(* ===== verification/ClientPin.v ===== *)
(** * authenticatorClientPIN ([ctap/pin/client_pin.rs], [ctap/pin/permissions.rs]) *)

From S2P Require Import Prelude Constants Crypto Cbor Records PinRetry Token Presence Store Engine.

(** ** Permissions *)

Definition DEFINED_PIN_PERMISSIONS : Z := 0x7F.

Definition SUPPORTED_PIN_PERMISSIONS : Z :=
  Z.lor (Z.lor (Z.lor (Z.lor (Z.lor PIN_PERMISSION_MC PIN_PERMISSION_GA) PIN_PERMISSION_CM)
    PIN_PERMISSION_LBW) PIN_PERMISSION_ACFG) PIN_PERMISSION_PCMR.

(** [!SUPPORTED_PIN_PERMISSIONS] is the complement in 8 bits. *)
Definition requested_pin_permissions (permissions : Z) : result Z Z :=
  let defined := Z.land permissions DEFINED_PIN_PERMISSIONS in
  if (negb (Z.land defined PIN_PERMISSION_PCMR =? 0) && negb (defined =? PIN_PERMISSION_PCMR))
     || negb (Z.land defined (Z.lxor 0xFF SUPPORTED_PIN_PERMISSIONS) =? 0)
  then Err CTAP2_ERR_UNAUTHORIZED_PERMISSION
  else Ok defined.

(** ** New PINs *)

Definition PADDED_PIN_LENGTH : Z := 64.

Definition MAX_PIN_BYTES : Z := 63.

Definition cont (lo hi b : Z) : bool := (lo <=? b) && (b <=? hi).

(** [core::str::from_utf8(..).chars().count()]: the number of code points, or
    [None] if the bytes are not well-formed UTF-8. *)
Fixpoint utf8_chars (l : bytes) : option Z :=
  match l with
  | [] => Some 0
  | b0 :: r0 =>
      if cont 0 0x7F b0 then option_map Z.succ (utf8_chars r0)
      else match r0 with
      | [] => None
      | b1 :: r1 =>
          if cont 0xC2 0xDF b0 then
            if cont 0x80 0xBF b1 then option_map Z.succ (utf8_chars r1) else None
          else match r1 with
          | [] => None
          | b2 :: r2 =>
              if cont 0xE0 0xEF b0 then
                if cont (if b0 =? 0xE0 then 0xA0 else 0x80) (if b0 =? 0xED then 0x9F else 0xBF) b1
                   && cont 0x80 0xBF b2
                then option_map Z.succ (utf8_chars r2) else None
              else match r2 with
              | [] => None
              | b3 :: r3 =>
                  if cont 0xF0 0xF4 b0 then
                    if cont (if b0 =? 0xF0 then 0x90 else 0x80) (if b0 =? 0xF4 then 0x8F else 0xBF) b1
                       && cont 0x80 0xBF b2 && cont 0x80 0xBF b3
                    then option_map Z.succ (utf8_chars r3) else None
                  else None
              end
          end
      end
  end.

(** Drop the trailing zero bytes: [&l[..rposition(nonzero) + 1]]. *)
Fixpoint trim_zeros (l : bytes) : bytes :=
  match l with
  | [] => []
  | b :: r => match trim_zeros r with
              | [] => if b =? 0 then [] else [b]
              | t => b :: t
              end
  end.

Definition is_ascii_alphabetic (b : Z) : bool := cont 65 90 b || cont 97 122 b.

Definition is_ascii_digit (b : Z) : bool := cont 48 57 b.

Definition decode_new_pin (padded_new_pin : bytes) (minimum : Z) (complexity : bool)
    : result (bytes * Z) Z :=
  if negb (zlen padded_new_pin =? PADDED_PIN_LENGTH) then Err CTAP1_ERR_INVALID_PARAMETER
  else
    let new_pin := trim_zeros padded_new_pin in
    if MAX_PIN_BYTES <? zlen new_pin then Err CTAP2_ERR_PIN_POLICY_VIOLATION
    else
      let? code_points := ok_or (utf8_chars new_pin) CTAP2_ERR_PIN_POLICY_VIOLATION in
      if (code_points <? minimum)
         || (complexity
             && (negb (existsb is_ascii_alphabetic new_pin) || negb (existsb is_ascii_digit new_pin)))
      then Err CTAP2_ERR_PIN_POLICY_VIOLATION
      else Ok (new_pin, code_points mod 256).

Definition require_confirmed_retry (d : CommitDurability) : result unit Z :=
  match d with Unconfirmed => Err CTAP2_ERR_PROCESSING | Volatile | Flushed => Ok tt end.

(** ** Subcommands *)

Inductive ClientPinSubcommand : Type :=
| GetPinRetries | GetKeyAgreement | SetPin | ChangePin | GetPinToken
| GetPinUvAuthTokenUsingPinWithPermissions.

#[export] Instance ClientPinSubcommand_eq_dec : EqDecision ClientPinSubcommand.
Proof. solve_decision. Defined.

Definition parse_subcommand (value : option Value) : result ClientPinSubcommand Z :=
  match value with
  | Some (VInteger n) =>
      if n =? 1 then Ok GetPinRetries
      else if n =? 2 then Ok GetKeyAgreement
      else if n =? 3 then Ok SetPin
      else if n =? 4 then Ok ChangePin
      else if n =? 5 then Ok GetPinToken
      else if n =? 9 then Ok GetPinUvAuthTokenUsingPinWithPermissions
      else Err CTAP2_ERR_INVALID_SUBCOMMAND
  | Some _ => Err CTAP2_ERR_CBOR_UNEXPECTED_TYPE
  | None => Err CTAP2_ERR_MISSING_PARAMETER
  end.

Section ClientPin.

Context {S : Type} `{Crypto} `{Ciborium} `{CredentialStore S}.

#[local] Abbreviation App := (CtapApp S).

Definition new_pin_hash (protocol : PinProtocol) (keys : PinUvSessionKeys) (new_pin_enc : bytes)
    (a : App) : result (bytes * Z) Z :=
  let? padded := ok_or (decrypt protocol keys new_pin_enc) CTAP2_ERR_PIN_AUTH_INVALID in
  let? decoded := decode_new_pin padded (pp_min_pin_length (persistent a))
                    (pp_pin_complexity_policy (persistent a)) in
  Ok (pin_hash_of (fst decoded), snd decoded).

Definition adopt_retry_state (r : PinRetryState) : M App unit Z :=
  modify_pin (fun p => with_retry p r).

(** First half of [verify_pin_hash_enc]: spend a retry and publish it. *)
Definition debit_retry : M App unit Z :=
  refresh_persistent_authority ;;*
  fun a =>
    match begin_attempt (ps_pin (app_pin_state a)) with
    | (_, Err e) => (a, Err e)
    | (debited, Ok _) =>
        (let* unsupported := unsupported_directory_flush in
         if unsupported then fail CTAP2_ERR_PROCESSING
         else
           let* d := save_pin_state (prs_persistent debited) in
           adopt_retry_state debited ;;*
           lift (require_confirmed_retry d)) a
    end.

(** Second half: compare, and publish what the comparison did. *)
Definition compare_candidate (protocol : PinProtocol) (keys : PinUvSessionKeys)
    (pin_hash_enc : bytes) : M App unit Z := fun a =>
  let candidate := decrypt protocol keys pin_hash_enc in
  let (completed, outcome) := finish_attempt candidate (ps_pin (app_pin_state a)) in
  match outcome with
  | Err e =>
      (adopt_retry_state completed ;;*
       modify_pin (fun p => with_key_agreement p (regenerate protocol (ps_key_agreement p))) ;;*
       let* d := save_persistent_pin_state in
       lift (require_confirmed_retry d) ;;*
       fail e) a
  | Ok _ =>
      (let* d := save_pin_state (prs_persistent completed) in
       adopt_retry_state completed ;;*
       lift (require_confirmed_retry d)) a
  end.

Definition verify_pin_hash_enc (protocol : PinProtocol) (keys : PinUvSessionKeys)
    (pin_hash_enc : bytes) : M App unit Z :=
  debit_retry ;;* compare_candidate protocol keys pin_hash_enc.

(** [getPublicKey()]. *)
Definition cose_key (secret : bytes) : Value :=
  canonical_map
    [(VInteger 1, VInteger 2); (VInteger 3, VInteger (-25)); (VInteger (-1), VInteger 1);
     (VInteger (-2), VBytes (fst (p256_public secret)));
     (VInteger (-3), VBytes (snd (p256_public secret)))].

Definition ok_response (entries : Entries) : bytes := CTAP2_OK :: into_writer (canonical_map entries).

Definition client_pin_get_key_agreement (protocol : PinProtocol) : M App bytes Z :=
  let* secret := key_agreement_key protocol in
  ret (ok_response [(VInteger 1, cose_key secret)]).

Definition store_new_pin (hash : bytes) (code_points : Z) : M App unit Z := fun a =>
  let p0 := persistent a in
  let p1 := {|
    pp_pin_hash := Some hash; pp_pin_retries := MAX_PIN_RETRIES;
    pp_min_pin_length := pp_min_pin_length p0;
    pp_min_pin_length_rp_ids := pp_min_pin_length_rp_ids p0;
    pp_force_pin_change := false; pp_pin_code_point_length := code_points;
    pp_always_uv := pp_always_uv p0; pp_pin_complexity_policy := pp_pin_complexity_policy p0;
    pp_persistent_tokens := pp_persistent_tokens p0 |} in
  (let* p2 := (if is_set (ps_pin (app_pin_state a)) then rotate_persistent_tokens p1 else ret p1) in
   let* _ := save_pin_state p2 in
   clear_cred_mgmt ;;*
   modify_pin (pin_set_pin hash) ;;*
   modify_pin (adopt_persistent p2)) a.

Definition client_pin_set_pin (map : Entries) : M App bytes Z :=
  let* key_agreement := lift (required_map map (int_key 3)) in
  let* pin_auth_param := lift (required_bytes map (int_key 4)) in
  let* new_pin_enc := lift (required_bytes map (int_key 5)) in
  let* protocol := lift (parse_required_pin_uv_auth_protocol (map_get map (int_key 1))) in
  let* already := gets (fun a => is_set (ps_pin (app_pin_state a))) in
  if already then fail CTAP2_ERR_PIN_AUTH_INVALID
  else
    let* keys := decapsulate protocol key_agreement in
    lift (verify protocol (auth_key keys) new_pin_enc pin_auth_param) ;;*
    let* hashed := (fun a => (a, new_pin_hash protocol keys new_pin_enc a)) in
    let* unsupported := unsupported_directory_flush in
    if unsupported then fail CTAP2_ERR_PROCESSING
    else store_new_pin (fst hashed) (snd hashed) ;;* ret [CTAP2_OK].

Definition client_pin_change_pin (map : Entries) : M App bytes Z :=
  let* key_agreement := lift (required_map map (int_key 3)) in
  let* pin_auth_param := lift (required_bytes map (int_key 4)) in
  let* new_pin_enc := lift (required_bytes map (int_key 5)) in
  let* pin_hash_enc := lift (required_bytes map (int_key 6)) in
  let* protocol := lift (parse_required_pin_uv_auth_protocol (map_get map (int_key 1))) in
  (fun a => (a, check_attempt_allowed (ps_pin (app_pin_state a)))) ;;*
  let* keys := decapsulate protocol key_agreement in
  lift (verify protocol (auth_key keys) (new_pin_enc ++ pin_hash_enc) pin_auth_param) ;;*
  verify_pin_hash_enc protocol keys pin_hash_enc ;;*
  let* hashed := (fun a => (a, new_pin_hash protocol keys new_pin_enc a)) in
  let* reused := gets (fun a =>
    pp_force_pin_change (persistent a)
    && is_some_and (pp_pin_hash (persistent a)) (fun stored => bytes_eqb stored (fst hashed))) in
  if reused then fail CTAP2_ERR_PIN_POLICY_VIOLATION
  else store_new_pin (fst hashed) (snd hashed) ;;* ret [CTAP2_OK].

Definition set_token_slot (protocol : PinProtocol) (v : option PersistentTokenRecord)
    (t : PersistentTokens) : PersistentTokens :=
  match protocol with V1 => (v, snd t) | V2 => (fst t, v) end.

Definition token_slot (protocol : PinProtocol) (t : PersistentTokens)
    : option PersistentTokenRecord :=
  match protocol with V1 => fst t | V2 => snd t end.

(** The persistent read-only grant: initialise the protocol's secret if needed,
    encrypt it, then publish it granted. *)
Definition grant_persistent (protocol : PinProtocol) (keys : PinUvSessionKeys) : M App bytes Z :=
  let* p0 := gets persistent in
  let* secret :=
    match token_slot protocol (pp_persistent_tokens p0) with
    | Some t => ret (pt_secret t)
    | None => fresh_token_secret (token_secrets (pp_persistent_tokens p0)) true
    end in
  let* encrypted := encrypt_for_platform protocol keys secret in
  let p1 := set_pp_persistent_tokens p0
    (set_token_slot protocol (Some {| pt_secret := secret; pt_granted := true |})
       (pp_persistent_tokens p0)) in
  let* d := save_pin_state p1 in
  modify_pin (adopt_persistent p1) ;;*
  clear_cred_mgmt ;;*
  lift (require_confirmed_retry d) ;;*
  ret encrypted.

(** A transient pinUvAuthToken. *)
Definition grant_transient (protocol : PinProtocol) (keys : PinUvSessionKeys) (grant : TokenGrant)
    : M App bytes Z :=
  let* p0 := gets persistent in
  let* token := fresh_token_secret (token_secrets (pp_persistent_tokens p0)) false in
  let* encrypted := encrypt_for_platform protocol keys token in
  issue_pin_uv_auth_token protocol token grant ;;*
  clear_cred_mgmt ;;*
  ret encrypted.

Definition client_pin_get_token_common (protocol : PinProtocol) (key_agreement : Entries)
    (pin_hash_enc : bytes) (grant : TokenGrant) (force_change_error : Z) : M App bytes Z :=
  (fun a => (a, check_attempt_allowed (ps_pin (app_pin_state a)))) ;;*
  refresh_persistent_authority ;;*
  let* keys := decapsulate protocol key_agreement in
  verify_pin_hash_enc protocol keys pin_hash_enc ;;*
  let* force := gets (fun a => pp_force_pin_change (persistent a)) in
  if force then fail force_change_error
  else
    let* encrypted :=
      (if grant_permissions grant =? PIN_PERMISSION_PCMR
       then grant_persistent protocol keys
       else grant_transient protocol keys grant) in
    ret (ok_response [(VInteger 2, VBytes encrypted)]).

Definition client_pin_get_token_legacy (map : Entries) : M App bytes Z :=
  let* key_agreement := lift (required_map map (int_key 3)) in
  let* pin_hash_enc := lift (required_bytes map (int_key 6)) in
  let* protocol := lift (parse_required_pin_uv_auth_protocol (map_get map (int_key 1))) in
  if is_some (map_get map (int_key 9)) || is_some (map_get map (int_key 10)) then
    fail CTAP1_ERR_INVALID_PARAMETER
  else
    client_pin_get_token_common protocol key_agreement pin_hash_enc
      {| grant_origin := LegacyGetPinToken;
         grant_permissions := Z.lor PIN_PERMISSION_MC PIN_PERMISSION_GA;
         grant_rp_id := None |} CTAP2_ERR_PIN_INVALID.

Definition permissions_parameter (map : Entries) : result Z Z :=
  match map_get map (int_key 9) with
  | Some (VInteger n) => Ok n
  | Some _ => Err CTAP2_ERR_CBOR_UNEXPECTED_TYPE
  | None => Err CTAP2_ERR_MISSING_PARAMETER
  end.

Definition rp_id_parameter (map : Entries) : result (option bytes) Z :=
  match map_get map (int_key 10) with
  | Some (VText rp) => Ok (Some rp)
  | Some _ => Err CTAP2_ERR_CBOR_UNEXPECTED_TYPE
  | None => Ok None
  end.

Definition client_pin_get_token_with_permissions (map : Entries) : M App bytes Z :=
  let protocol := map_get map (int_key 1) in
  let* key_agreement := lift (required_map map (int_key 3)) in
  let* pin_hash_enc := lift (required_bytes map (int_key 6)) in
  let* permissions := lift (permissions_parameter map) in
  if (0 <? permissions) && negb (Z.land permissions PIN_PERMISSION_PCMR =? 0) then
    let* protocol := lift (parse_required_pin_uv_auth_protocol protocol) in
    let* permissions := lift (requested_pin_permissions permissions) in
    client_pin_get_token_common protocol key_agreement pin_hash_enc
      {| grant_origin := PermissionBearing; grant_permissions := permissions;
         grant_rp_id := None |} CTAP2_ERR_PIN_POLICY_VIOLATION
  else
    let* rp_id := lift (rp_id_parameter map) in
    if (0 <? permissions)
       && negb (Z.land permissions (Z.lor PIN_PERMISSION_MC PIN_PERMISSION_GA) =? 0)
       && negb (is_some rp_id)
    then fail CTAP2_ERR_MISSING_PARAMETER
    else
      let* protocol := lift (parse_required_pin_uv_auth_protocol protocol) in
      if permissions <=? 0 then fail CTAP1_ERR_INVALID_PARAMETER
      else
        let* permissions := lift (requested_pin_permissions permissions) in
        client_pin_get_token_common protocol key_agreement pin_hash_enc
          {| grant_origin := PermissionBearing; grant_permissions := permissions;
             grant_rp_id := rp_id |} CTAP2_ERR_PIN_POLICY_VIOLATION.

Definition client_pin_get_retries : M App bytes Z :=
  gets (fun a =>
    let pin := ps_pin (app_pin_state a) in
    ok_response ((VInteger 3, VInteger (retries pin))
                 :: (if power_cycle_required pin then [(VInteger 4, VBool true)] else []))).

Definition handle_client_pin (payload : bytes) : M App bytes Z :=
  let* map := lift (request_parameters payload) in
  let* subcommand := lift (parse_subcommand (map_get map (int_key 2))) in
  (if bool_decide (subcommand = GetKeyAgreement) then ret tt else read_pin_state_if_unread) ;;*
  match subcommand with
  | GetPinRetries => client_pin_get_retries
  | GetKeyAgreement =>
      let* protocol := lift (parse_required_pin_uv_auth_protocol (map_get map (int_key 1))) in
      client_pin_get_key_agreement protocol
  | SetPin => client_pin_set_pin map
  | ChangePin => client_pin_change_pin map
  | GetPinToken => client_pin_get_token_legacy map
  | GetPinUvAuthTokenUsingPinWithPermissions => client_pin_get_token_with_permissions map
  end.

End ClientPin.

____

## What you need to do
Give back, word for word, only the lines above from the line holding "e) => (a, Err e)" to the line holding "pp_force_pin_change := false;", both included.

## Response to the exercise
    | (_, Err e) => (a, Err e)
    | (debited, Ok _) =>
        (let* unsupported := unsupported_directory_flush in
         if unsupported then fail CTAP2_ERR_PROCESSING
         else
           let* d := save_pin_state (prs_persistent debited) in
           adopt_retry_state debited ;;*
           lift (require_confirmed_retry d)) a
    end.

(** Second half: compare, and publish what the comparison did. *)
Definition compare_candidate (protocol : PinProtocol) (keys : PinUvSessionKeys)
    (pin_hash_enc : bytes) : M App unit Z := fun a =>
  let candidate := decrypt protocol keys pin_hash_enc in
  let (completed, outcome) := finish_attempt candidate (ps_pin (app_pin_state a)) in
  match outcome with
  | Err e =>
      (adopt_retry_state completed ;;*
       modify_pin (fun p => with_key_agreement p (regenerate protocol (ps_key_agreement p))) ;;*
       let* d := save_persistent_pin_state in
       lift (require_confirmed_retry d) ;;*
       fail e) a
  | Ok _ =>
      (let* d := save_pin_state (prs_persistent completed) in
       adopt_retry_state completed ;;*
       lift (require_confirmed_retry d)) a
  end.

Definition verify_pin_hash_enc (protocol : PinProtocol) (keys : PinUvSessionKeys)
    (pin_hash_enc : bytes) : M App unit Z :=
  debit_retry ;;* compare_candidate protocol keys pin_hash_enc.

(** [getPublicKey()]. *)
Definition cose_key (secret : bytes) : Value :=
  canonical_map
    [(VInteger 1, VInteger 2); (VInteger 3, VInteger (-25)); (VInteger (-1), VInteger 1);
     (VInteger (-2), VBytes (fst (p256_public secret)));
     (VInteger (-3), VBytes (snd (p256_public secret)))].

Definition ok_response (entries : Entries) : bytes := CTAP2_OK :: into_writer (canonical_map entries).

Definition client_pin_get_key_agreement (protocol : PinProtocol) : M App bytes Z :=
  let* secret := key_agreement_key protocol in
  ret (ok_response [(VInteger 1, cose_key secret)]).

Definition store_new_pin (hash : bytes) (code_points : Z) : M App unit Z := fun a =>
  let p0 := persistent a in
  let p1 := {|
    pp_pin_hash := Some hash; pp_pin_retries := MAX_PIN_RETRIES;
    pp_min_pin_length := pp_min_pin_length p0;
    pp_min_pin_length_rp_ids := pp_min_pin_length_rp_ids p0;
    pp_force_pin_change := false; pp_pin_code_point_length := code_points;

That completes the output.